Widespread DNA testing and particularly focus on the Y-chromosome has been eye-opening. I'll illustrate this by considering just the Stewart family that ruled Scotland and were in the R1b-L746 haplogroup. Among the hundreds of thousands of people with surname of Stuart or Stewart, a large fraction are in the L746 haplogroup. When you trace this haplogroup back through the phylogenetic tree, a common ancestor with Campbell appears. Tracing back further a HUGE clade comes into focus, all apparently descending from the Amesbury Archer, whose tomb was recently discovered near Stonehenge. (Read about the Archer here. Note that he was apparently born not in Britain, but "near the Alps," agreeing exactly with what can be deduced about his R1b-L21 haplogroup.)

TL;DR. So yes, a single man, perhaps the "Amesbury Archer" himself, was the agnatic progenitor of a VAST number of people in the British Islands; he "founded a race" quite akin to the Biblical legends which made the sons of Jacob founders of tribes, or the sons of Noah founders of great races.

(I am tempted to write much more about the L746 haplogroup but resist the urge! I am one of the worst offenders of thread derailment. If there's questions about this, let's please start a new thread.)


No argument with that (see, “Khan, Ghengis”). But the plotline of this story claims a three-person bottleneck, which cannot be supported.

Indeed, the phenomenon is likely widespread, as the population has increased so much from the population that existed a thousand years ago, and that cerrtain plagues wiped out some families more than others, increasing the proportion of the survivors, and that the idea of “last names” will help collect the decendants for study.

But as real as that is, that’s not the claim of the bible tale.
 
For the record, many stories in the Bible are clearly fiction; I regard it as an utter waste of time to refute them. Many or most religious people understand that such stories are fiction. Those who don't are akin to those worried about Jewish space lasers: Arguing with them is pointless.

HOWEVER some of the stories about progenitors, while conjectural, are not far-fetched. Some ancient people were aware how large clans developed (cf. Genghis Khan!), and could hypothesize even when details were unknown. (And we know that the Insular Celts, for example, memorized agnatic lines orally.)

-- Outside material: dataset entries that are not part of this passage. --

Definition read_piped_stdin : option string :=
  if tm_is_terminal term then None
  else
    match tm_rest term with
    | Some buffer => if decide (buffer = "") then None else Some buffer
    | None => None
    end.

Fixpoint print_chunks (acc : ChunkAccumulator) (chunks : list DispatchChunk) : Run ChunkAccumulator :=
  match chunks with
  | [] => pure (Ok acc)
  | chunk :: chunks =>
      let '(text, acc) := record chunk acc in
      let! _ := print text in print_chunks acc chunks
  end.

Definition with_args (request : DispatchRequest) (args : list string) : DispatchRequest :=
  mkDispatchRequest (dr_api_version request) (dr_module request) (dr_path request) (dr_flags request) args.

Definition asked_dispatch (r : DispatchRequest) : Act :=
  Asked (Dispatch (dr_api_version r) (dr_module r) (dr_path r) (dr_flags r) (dr_args r)).

(** The request that is sent: one without arguments takes what was piped in. *)
Definition piped_args (request : DispatchRequest) : DispatchRequest :=
  if decide (dr_args request = []) then
    with_args request (apply_stdin_fallback (dr_args request) read_piped_stdin)
  else request.

Definition cmd_dispatch (client : bool) (module_name : string) (modules : list ModuleCommands)
    (matches : ArgMatches) (socket_path : string) : Cmd :=
  match resolve_dispatch module_name (commands_of modules module_name) matches with
  | None => fails (eprint ("no command given for module " +:+ debug_text module_name))
  | Some request =>
      let request := piped_args request in
      with_client client socket_path (
        let! r := ask (asked_dispatch request) (d_dispatch request) in
        match r with
        | Err status => fails (print_rpc_error status socket_path)
        | Ok (chunks, ended) =>
            let! acc := print_chunks accumulator_new chunks in
            match ended with
            | None => pure (Ok (exit_code_from (ac_exit_code acc)))
            | Some status => fails (print_rpc_error status socket_path)
            end
        end)
  end.

(** The handler a parsed invocation selects. *)
Definition run_verb (client : bool) (modules : list ModuleCommands) (name : string) (sub : ArgMatches)
    (socket_path : string) : Cmd :=
  if decide (name = "version") then cmd_version client socket_path
  else if decide (name = "modules") then cmd_modules client sub socket_path
  else if decide (name = "load") then cmd_load client sub socket_path
  else if decide (name = "unload") then cmd_unload client sub socket_path
  else if decide (name = "status") then cmd_status client sub socket_path
  else if decide (name = "logs") then cmd_logs client sub socket_path
  else if decide (name = "update") then cmd_update client sub socket_path
  else cmd_dispatch client name modules sub socket_path.

(** The tree: the static one when the daemon is not there or does not tell
    its commands. *)
Definition discover (client : bool) (socket_path : string) : Run (list ModuleCommands) :=
  if client then
    let! r := ask (Asked (ListCommands API_VERSION)) (d_list_commands API_VERSION) in
    match r with
    | Ok fetched => pure (Ok fetched)
    | Err status =>
        let! _ := eprint ("warning: could not list module commands: " +:+
                          friendly_status_message status socket_path) in
        pure (Ok [])
    end
  else pure (Ok []).

Definition socket_of (args : list string) : string := default DEFAULT_SOCKET_PATH (extract_socket_override args).

(** Errors of printing help or what the parser says are ignored. *)
Definition run (args : list string) : Cmd :=
  match args with
  | [] => panic "range start index 1 out of range"
  | _ :: typed =>
      if is_version_flag typed then succeeds (print (LOCAL_VERSION +:+ line_end))
      else
        let socket_path := socket_of typed in
        let client := listening socket_path in
        let! modules := discover client socket_path in
        let root := graft_modules build_static_root modules in
        match try_get_matches_from root args with
        | ParserExits out err code => let! _ := act (Printed out) in let! _ := act (PrintedErr err) in pure (Ok code)
        | Matched matches =>
            match subcommand matches with
            | None => succeeds (act (Printed (help_text root)))
            | Some (name, sub) => run_verb client modules name sub socket_path
            end
        end
  end.

(** The process: its exit code and what it has done. *)
Definition pdcli (args : list string) (d : D) : Z * Shell D :=
  let '(r, s) := run args (mkShell d []) in
  (match r with Ok code => code | Err _ => PANIC end, s).
End Run.

(** ** Against the daemon's own service *)

Section Served.
  Context {W : Type} `{!ModuleEnv W} `{!StateStore W}.
  Context (cfg : SupervisorConfig W) (debug : string → string) (daemon_version : string).
  Context (update : option (UpdateClient (W := W))).
  Context (logs : string → Z → bool → option (result (Streamed PbLogLine) GrpcStatus)).
  (** Whether a call's answer comes too late for the client, and where the
      daemon has got to when the client gives up on it. *)
  Context (late : Request → Sup W → option (Sup W)).
(* ===== verification/CliRunProps.v ===== *)
(** * What a run of the command line may do, and what it reports

    Panics and updates of a run on any terminal, its end without a daemon,
    and [load], [unload] and a module's command against the daemon's own
    service, with answers that may come too late. *)
From S2P Require Import Prelude.
From S2P Require Import Text.
From S2P Require Import Sdk.
From S2P Require Import Backoff.
From S2P Require Import Supervisor.
From S2P Require Import SupervisorFacts.
From S2P Require Import Cli.
From S2P Require Import Service.
From S2P Require Import ServiceProps.
From S2P Require Import FakeEnv.
From S2P Require Import CliTree.
From S2P Require Import CliRender.
From S2P Require Import CliRun.

(** ** What a run may do *)

(** How printing fails after [n] acts. *)
Definition print_fails (term : Terminal) (n : nat) (message : string) : Prop :=
  message = stdout_failed ∧ tm_stdout term n = false ∨ message = stderr_failed ∧ tm_stderr term n = false.

Section Facts.
  Context {D : Type} `{!DaemonApi D} `{!Clap} `{!CliParser} `{!CliText}.
  Context (term : Terminal).
  (** Whether a run may ask anything, and whether it may apply an update, of a
      daemon that is [d] at first. *)
  Context (may_ask may_apply : Prop) (d : D).

Definition allowed (a : Act) : Prop :=
  match a with
  | Asked (ApplyUpdate _) => may_ask ∧ may_apply
  | Asked _ | AskedLogs _ _ _ => may_ask
  | Panicked _ => False
  | Printed _ | PrintedErr _ | ReadAnswer => True
  end.

Definition within (s : Shell D) : Prop := Forall allowed (sh_acts s) ∧ (may_ask ∨ sh_daemon s = d).

(** From a run so far, [m] does what it may; the value it has satisfies [P],
    and if it panics then in printing, which is the last it does. *)
Definition safe {A} (P : A → Prop) (m : Prelude.eff (Shell D) string A) : Prop :=
  ∀ s, within s → match m s with
                  | (Ok a, s') => within s' ∧ P a
                  | (Err message, s') => ∃ s1, within s1 ∧ print_fails term (length (sh_acts s1)) message ∧
                      s' = done_act (Panicked message) s1
                  end.

Lemma safe_bind {A B} P Q (m : Prelude.eff (Shell D) string A) (k : A → Prelude.eff (Shell D) string B) :
  safe P m → (∀ a, P a → safe Q (k a)) → safe Q (eff_bind m k).
Proof.
  intros Hm Hk s Hs. unfold eff_bind. specialize (Hm s Hs). destruct (m s) as [[a|e] s']; [|done].
  destruct Hm as [Hs' Ha]. exact (Hk a Ha s' Hs').
Qed.

Lemma safe_pure {A} (P : A → Prop) a : P a → safe P (pure (Ok a)).
Proof. by intros ? s Hs. Qed.

Lemma done_within a s : within s → allowed a → within (done_act a s).
Proof. intros [Hs Hd] Ha. split; [|done]. apply Forall_app. by split; [|apply Forall_singleton]. Qed.

Lemma safe_act a : allowed a → safe (λ _, True) (act a).
Proof. intros Ha s Hs. split; [by apply done_within|done]. Qed.

Lemma safe_print text : safe (λ _, True) (print term text).
Proof.
  intros s Hs. unfold print. destruct (tm_stdout term _) eqn:E; [by apply safe_act|].
  exists s. split_and!; [done|by left|done].
Qed.
(* ===== verification/DesktopLogin.v ===== *)
(** * The desktop's session (penguin-desktop-core lib.rs, token_store.rs, oauth.rs, ipc_client.rs)

    Signing in with a password or through a provider, the tokens kept in the
    secret store, and the calls to the daemon that holds the session.  What a
    secret store promises is the class [SecretKeeper], which the store of
    [Secrets] implements; what the daemon answers is [SessionApi], which the
    daemon's own service, with a hub behind it, implements. *)
From S2P Require Import Prelude Text Json Mask Sdk Hooks HooksFacts Secrets SecretsProps SysResolver PluginWire.
From S2P Require Import FakeEnv Supervisor Service Doh SessionProxy BridgeAction DesktopService Executor.

(** ** Interfaces *)

(** One module's view of a secret store.  [sk_holds s M]: the store holds the
    secrets [M].  A call that fails changes nothing. *)
Class SecretKeeper (S : Type) := {
  sk_get : string → eff S SecretError string;
  sk_set : string → string → eff S SecretError unit;
  sk_delete : string → eff S SecretError unit;
  sk_holds : S → gmap string string → Prop;
  sk_get_law k s M : sk_holds s M →
    let '(r, s') := sk_get k s in
    sk_holds s' M ∧ match r with
                    | Ok v => M !! k = Some v
                    | Err SecretNotFound => M !! k = None
                    | Err _ => True
                    end;
  sk_set_law k v s M : sk_holds s M →
    let '(r, s') := sk_set k v s in
    sk_holds s' (match r with Ok _ => <[k := v]> M | Err _ => M end);
  sk_delete_law k s M : sk_holds s M →
    let '(r, s') := sk_delete k s in
    sk_holds s' (match r with Ok _ => delete k M | Err _ => M end);
}.

(** The calls of the session and bridge-action proxies. *)
Class SessionApi (D : Type) := {
  sa_proxy_request : string → HttpRequest → D → result HttpResponse GrpcStatus * D;
  sa_set_user_session : string → string → string → string → D → result unit GrpcStatus * D;
  sa_bridge_action :
    string → string → BridgeAction.BridgeActionRequest → D →
    result BridgeAction.BridgeActionResponse GrpcStatus * D;
}.

(** The libraries of signing in: 32 random bytes, base64url, percent encoding,
    the claims of a token, JSON. *)
Class LoginCrates := {
  random_state : result string string;
  base64url : string → string;
  urlencode : string → string;
  insecure_decode : string → result Value string;
  json_to_vec : Value → result string string;
}.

Jacob supposedly had a brother Esau mentioned in Genesis 36:
King James Bible said:
Thus dwelt Esau in Mount Seir: Esau is Edom. And these are the generations of Esau the father of the Edomites in Mount Seir ...
The Hebrew people seem to have originated in this same Edom/Seir region, and — while it may be unlikely that Esau was an historic man — would have recognized their kinship with this tribe descending from Jacob's "brother."
 
I think detectives who talk about "perhaps" can be considered to have explanations.

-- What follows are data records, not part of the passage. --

Lemma cache_like_cacheLeaderboard type data :
  cache_like (CacheService.cacheLeaderboard type data).
Proof. apply cache_like_set. Qed.

Lemma cache_like_getCachedLeaderboard type :
  cache_like (CacheService.getCachedLeaderboard type).
Proof. apply cache_like_get. Qed.

(** * GamificationService.awardPoints *)

Lemma lookup_with_id (d : Doc) (userId k : string) :
  k ≠ "id" → (d ∪ {[ "id" := VStr userId ]}) !! k = d !! k.
Proof.
  intros Hk. rewrite lookup_union, lookup_singleton_ne by done.
  by destruct (d !! k).
Qed.

Lemma wp_awardPoints userId points reason w Q :
  (∀ w' d t,
     users w !! userId = Some d →
     users w' = <[userId := awarded_doc d points t]> (users w) →
     badges w' = badges w →
     submissions w' = submissions w →
     (faults w = [] → faults w' = []) →
     Q (Ok tt) w') →
  (∀ w' e, quiet w w' →
     (faults w = [] → users w !! userId = None ∧ e = JsError "User not found") →
     Q (Throw e) w') →
  wp (GamificationService.awardPoints userId points reason) w Q.
Proof.
  intros HOk HThrow. unfold GamificationService.awardPoints.
  wp_step. wp_step. apply wp_getUser.
  - intros w1 Hq1. destruct (users w !! userId) as [d|] eqn:Hd; simpl.
    + wp_step. rewrite !lookup_with_id by done.
      apply wp_updateUser.
      * intros w2 d' Hd' Hu2 Hb2 Hs2 Hf2. wp_step.
        apply cache_like_invalidateUserCache. intros _ w3 Hq3.
        apply cache_like_invalidateLeaderboardCache. intros [] w4 Hq4.
        destruct Hq1 as [Hu1 Hb1 Hs1 Hf1], Hq3 as [Hu3 Hb3 Hs3 Hf3],
          Hq4 as [Hu4 Hb4 Hs4 Hf4].
        assert (d' = d) as -> by congruence.
        apply (HOk _ d (clock w1)); [done|unfold awarded_doc|..]; try congruence.
        auto.
      * intros w2 e Hq2 He. wp_step. apply HThrow.
        -- by eapply quiet_trans.
        -- intros Hf. destruct Hq1 as [Hu1 _ _ Hf1].
           specialize (He (Hf1 Hf)). congruence.
    + do 2 wp_step. apply HThrow; [done|]. done.
  - intros w1 Hq1 Hf. wp_step. apply HThrow; [done|]. done.
Qed.

(** * GamificationService.checkAndAwardBadges *)

Lemma orderBy_desc_perm {A} (key : A → nat) (l : list A) : orderBy_desc key l ≡ₚ l.
Proof. apply merge_sort_Permutation. Qed.

(** Either no block fires, or the first one that does is stopped by the
    rejected badge write. *)
Lemma wp_grant_all {B} userId held cs :
  ∀ newBadges (rest : list string → M B) w Q,
    wp (rest newBadges) w Q →
    (∀ e w', quiet w w' → Q (Throw e) w') →
    wp (grant_all userId held cs newBadges rest) w Q.
Proof.
  induction cs as [|[c b] cs IH]; intros nb rest w Q HOk HThrow; simpl; [done|].
  wp_step. unfold GamificationService.grant_if.
  destruct (c && negb (bool_decide (b ∈ held))).
  - wp_step. apply wp_awardBadge_undefined. intros e w' Hq. by apply HThrow.
  - wp_step. by apply IH.
Qed.

Lemma checkAndAwardBadges_unfold userId :
  GamificationService.checkAndAwardBadges userId =
  try_catch
    (user ← FirebaseService.getUser userId;
     match user with
     | None => mret []
     | Some _ =>
         userBadges ← FirebaseService.getUserBadges userId;
         submissions ← FirebaseService.getUserSubmissions userId;
         grant_all userId (b_type <$> userBadges) (criteria_of submissions) []
           (λ newBadges,
              _ ← (if bool_decide (0 < length newBadges)
                   then CacheService.invalidateUserCache userId
                   else mret tt);
              mret newBadges)
     end)
    (λ _, mret []).
Proof. reflexivity. Qed.

Local Opaque grant_all criteria_of.

Lemma wp_checkAndAwardBadges userId w :
  wp (GamificationService.checkAndAwardBadges userId) w (evaluated w).
Proof.
  rewrite checkAndAwardBadges_unfold.
  assert (∀ w', quiet w w' → wp (mret []) w' (evaluated w)) as Hcaught
    by (intros w' Hq; by wp_step).
  wp_step. wp_step. apply wp_getUser.
  - intros w1 Hq1. destruct (users w !! userId) as [d|]; simpl.
    + wp_step. apply wp_getUserBadges.
      * intros w2 Hq2. wp_step. apply wp_getUserSubmissions.
        -- intros w3 Hq3.
           assert (quiet w w3) as Hq by eauto using quiet_trans.
           apply wp_grant_all.
           ++ wp_step. rewrite bool_decide_eq_false_2 by (simpl; lia).
              do 2 wp_step. by split.
           ++ intros e w4 Hq4. apply Hcaught. by eapply quiet_trans.
        -- intros w3 Hq3 _. apply Hcaught. eauto using quiet_trans.
      * intros w2 Hq2 _. apply Hcaught. eauto using quiet_trans.
    + wp_step. by split.
  - intros w1 Hq1 _. by apply Hcaught.
Qed.

Local Transparent grant_all criteria_of.

(** * Points *)

Lemma awarded_doc_points d p t :
  awarded_doc d p t !! "points"
  = Some (VNum (GamificationService.or_zero (d !! "points") + p)).
Proof. unfold awarded_doc. by simplify_map_eq. Qed.

Lemma awarded_doc_totalPoints d p t :
  awarded_doc d p t !! "totalPoints"
  = Some (VNum (GamificationService.or_zero (d !! "totalPoints") + p)).
Proof. unfold awarded_doc. by simplify_map_eq. Qed.

Lemma awarded_doc_updatedAt d p t :
  awarded_doc d p t !! "updatedAt" = Some (VTime t).
Proof. unfold awarded_doc. by simplify_map_eq. Qed.

Lemma awarded_doc_other d p t k :
  k ≠ "points" → k ≠ "totalPoints" → k ≠ "updatedAt" →
  awarded_doc d p t !! k = d !! k.
Proof.
  intros. unfold awarded_doc.
  rewrite lookup_union, !lookup_insert_ne, lookup_singleton_ne by done.
  by destruct (d !! k).
Qed.

(** What a successful award does, and that an award can only fail without
    touching Firestore. *)
Lemma awardPoints_outcome userId points reason w :
  wp (GamificationService.awardPoints userId points reason) w (λ r w',
    (r = Ok tt ∧
     (∃ d t, users w !! userId = Some d ∧
             users w' = <[userId := awarded_doc d points t]> (users w)) ∧
     badges w' = badges w ∧ submissions w' = submissions w ∧
     (faults w = [] → faults w' = []))
    ∨
    (∃ e, r = Throw e ∧ quiet w w' ∧
          (faults w = [] → users w !! userId = None ∧ e = JsError "User not found"))).
Proof.
  apply wp_awardPoints.
  - intros w' d t Hd Hu Hb Hs Hf. left. split; [done|]. split_and!; eauto.
  - intros w' e Hq He. right. exists e. split_and!; eauto.
Qed.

So do ALL creationists. Semantics regarding the word "explanation" don't feed the donkey, if you get my drift.
MAYBE San Francisco Bay is made out of grape juice. Not useful in any way.
 
Y-y-yuh mean, twarnt no Adam nor Eve??? (Plugs ears.) I ain't a-gonna listen. I ain't!!

Something I've wondered about.
How many ancient Israelites as this as literal history. Say, in Moses' day, how many competent adults took the Genesis stories more seriously than modern people take Santa Claus? Interesting stories, with symbolic meaning, but not literally true.
Tom
 
Inbreeding still does remain a problem in some areas of the world. It is common in Saudi Arabia for cousins to marry. And Saudi Arabia suffers from large numbers of disabled children resulting from such inbreeding.
 
Y-y-yuh mean, twarnt no Adam nor Eve??? (Plugs ears.) I ain't a-gonna listen. I ain't!!

Something I've wondered about.
How many ancient Israelites as this as literal history. Say, in Moses' day, how many competent adults took the Genesis stories more seriously than modern people take Santa Claus? Interesting stories, with symbolic meaning, but not literally true.
Tom
Psalm 14:1
The fool says in his heart, “There is no God.”

Apparently not all ancient Israelites took the OT tall tales seriously.
 
It would be the same with the alleged descendants of Noah and the crew on the Ark.